Layer sand, clay, and small pebbles in a clear container with water, let it settle, and observe how layers form naturally by grain size. Press down on the top to simulate compaction. Show real samples of sandstone (feel the grains), shale (see the thin layers), and limestone (may contain fossil fragments). Discuss where sediment collects in the real world — river deltas, beaches, lake bottoms.
If igneous rocks are born from fire, sedimentary rocks are born from patience. They form piece by piece, layer by layer, over enormous stretches of time.
The process starts with weathering — the breaking down of existing rocks at Earth's surface. Rain, ice, wind, plant roots, and chemical reactions all chip away at rocks, producing fragments ranging from boulders to microscopic clay particles. Next comes erosion and transport: rivers, glaciers, wind, and waves carry these fragments away from where they formed and deposit them somewhere else, usually in a low spot like a valley floor, lake bottom, river delta, or ocean basin.
As sediment piles up, the layers at the bottom get buried deeper and deeper. The weight of all the material above squeezes the grains closer together — this is compaction. Meanwhile, groundwater seeping through the sediment carries dissolved minerals like silica or calcite. These minerals crystallize in the tiny spaces between grains, acting like cement that binds everything together — this is cementation. Compaction plus cementation equals lithification: the process that turns loose, squishy sediment into hard, solid rock.
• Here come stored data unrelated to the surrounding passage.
(** C2, as the specification states it, fails on the message: the sweep of
    task 1 (timeout 60 s) at second 120 stores the message
    "Task exceeded timeout of 60 seconds", not "60s exceeded". *)
Lemma C2_message_counterexample :
  exists w' t' d,
    TimeoutWorker.process_timeouts (120 * Fixtures.second)
      Fixtures.world_running = (inr 1%nat, w')
    /\ InMemory.tasks w' !! 1%N = Some t'
    /\ Task.status t' = FAILED
    /\ Task.result t' = Some d
    /\ d !! "message" = Some (JStr "Task exceeded timeout of 60 seconds")
    /\ ~ spec_timeout_result (Task.timeout_seconds t') d.
Proof.
  eexists _, _, _.
  split; [vm_compute; reflexivity|].
  split; [vm_compute; reflexivity|].
  split; [reflexivity|].
  split; [reflexivity|].
  split; [vm_compute; reflexivity|].
  intros (_ & Hm & _). vm_compute in Hm. discriminate Hm.
Qed.

(** ** The sweep of the task service *)

Lemma handle_candidate_in_memory
    (now : Timestamp) (c : nat) (task : Task.t) (w : InMemory.World) :
  Task.is_timed_out now task = true ->
  TaskService.handle_candidate now c task w
  = (inr (S c),
     Outcome.swept w
       (Outcome.failed task (TaskService.timeout_error task) now) now).
Proof.
  intros Hto. unfold TaskService.handle_candidate. rewrite Hto.
  unfold mbind, M_bind, bind, call.
  rewrite (fail_in_progress _ _ _ (is_timed_out_in_progress _ _ Hto)).
  fold (Outcome.failed task (TaskService.timeout_error task) now).
  simpl. unfold modify. rewrite swept_in_memory. reflexivity.
Qed.

(** On the in-memory store the pass never raises: [fail] is reached only
    after [is_timed_out()] found the same object in progress. *)
Lemma handle_loop_in_memory_returns
    (now : Timestamp) (l : list Task.t) (c : nat) (w : InMemory.World) :
  exists n w', TaskService.handle_loop now l c w = (inr n, w').
Proof.
  revert c w. induction l as [|task rest IH]; intros c w; simpl.
  - now exists c, w.
  - unfold mbind, M_bind, bind.
    destruct (Task.is_timed_out now task) eqn:Hto.
    + rewrite (handle_candidate_in_memory _ _ _ _ Hto). apply IH.
    + unfold TaskService.handle_candidate. rewrite Hto. apply IH.
Qed.

Section AnyStore.
Context {W : Type} `{TaskRepository W} `{BotRepository W}.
Different starting materials produce different sedimentary rocks. Sand grains cemented together become sandstone. Fine clay particles become shale. But not all sedimentary rocks come from broken-up other rocks. Limestone often forms from the accumulated shells and skeletons of billions of tiny sea creatures that lived and died over millions of years. When their calcium carbonate remains pile up on the ocean floor and lithify, the result is limestone — a rock literally built from life. This is also why sedimentary rocks are the best place to find fossils: the gentle, layer-by-layer burial preserves plant and animal remains far better than the extreme heat of igneous processes or the crushing pressure of metamorphism.